● MATERIAL FOR THE TASK:
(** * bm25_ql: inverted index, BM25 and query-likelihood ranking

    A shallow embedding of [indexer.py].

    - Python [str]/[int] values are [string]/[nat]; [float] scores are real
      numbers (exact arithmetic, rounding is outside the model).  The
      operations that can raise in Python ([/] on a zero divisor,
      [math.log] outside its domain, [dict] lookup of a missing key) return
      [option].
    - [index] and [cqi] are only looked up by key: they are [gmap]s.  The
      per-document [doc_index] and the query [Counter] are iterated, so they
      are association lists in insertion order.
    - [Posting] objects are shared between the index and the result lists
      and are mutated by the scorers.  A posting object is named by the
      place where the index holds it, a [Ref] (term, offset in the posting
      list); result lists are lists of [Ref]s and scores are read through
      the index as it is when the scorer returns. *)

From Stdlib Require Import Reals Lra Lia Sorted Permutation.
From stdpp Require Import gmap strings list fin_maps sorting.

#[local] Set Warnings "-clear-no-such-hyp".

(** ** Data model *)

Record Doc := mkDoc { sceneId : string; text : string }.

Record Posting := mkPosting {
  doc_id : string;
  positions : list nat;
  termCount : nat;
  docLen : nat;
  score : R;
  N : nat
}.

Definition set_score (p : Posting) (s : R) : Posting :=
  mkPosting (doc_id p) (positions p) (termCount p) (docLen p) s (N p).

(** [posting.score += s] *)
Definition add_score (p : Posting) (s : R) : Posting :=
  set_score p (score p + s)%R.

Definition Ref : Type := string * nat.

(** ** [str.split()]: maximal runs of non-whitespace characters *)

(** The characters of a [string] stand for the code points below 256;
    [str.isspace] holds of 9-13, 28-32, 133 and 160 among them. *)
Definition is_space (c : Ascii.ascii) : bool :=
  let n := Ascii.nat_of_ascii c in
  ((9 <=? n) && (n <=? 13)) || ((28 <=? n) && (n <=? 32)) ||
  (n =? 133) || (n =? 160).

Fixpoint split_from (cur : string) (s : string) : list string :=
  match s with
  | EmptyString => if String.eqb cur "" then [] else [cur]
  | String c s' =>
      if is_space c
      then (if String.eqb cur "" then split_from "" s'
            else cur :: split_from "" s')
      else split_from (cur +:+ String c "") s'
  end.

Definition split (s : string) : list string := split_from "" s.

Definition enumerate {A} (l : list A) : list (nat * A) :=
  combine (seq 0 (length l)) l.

● WHAT YOU WILL DO:
Whenever a line of the material holds the word "mkPosting", copy it out.

● ANSWER SPACE:
Record Posting := mkPosting {
  mkPosting (doc_id p) (positions p) (termCount p) (docLen p) s (N p).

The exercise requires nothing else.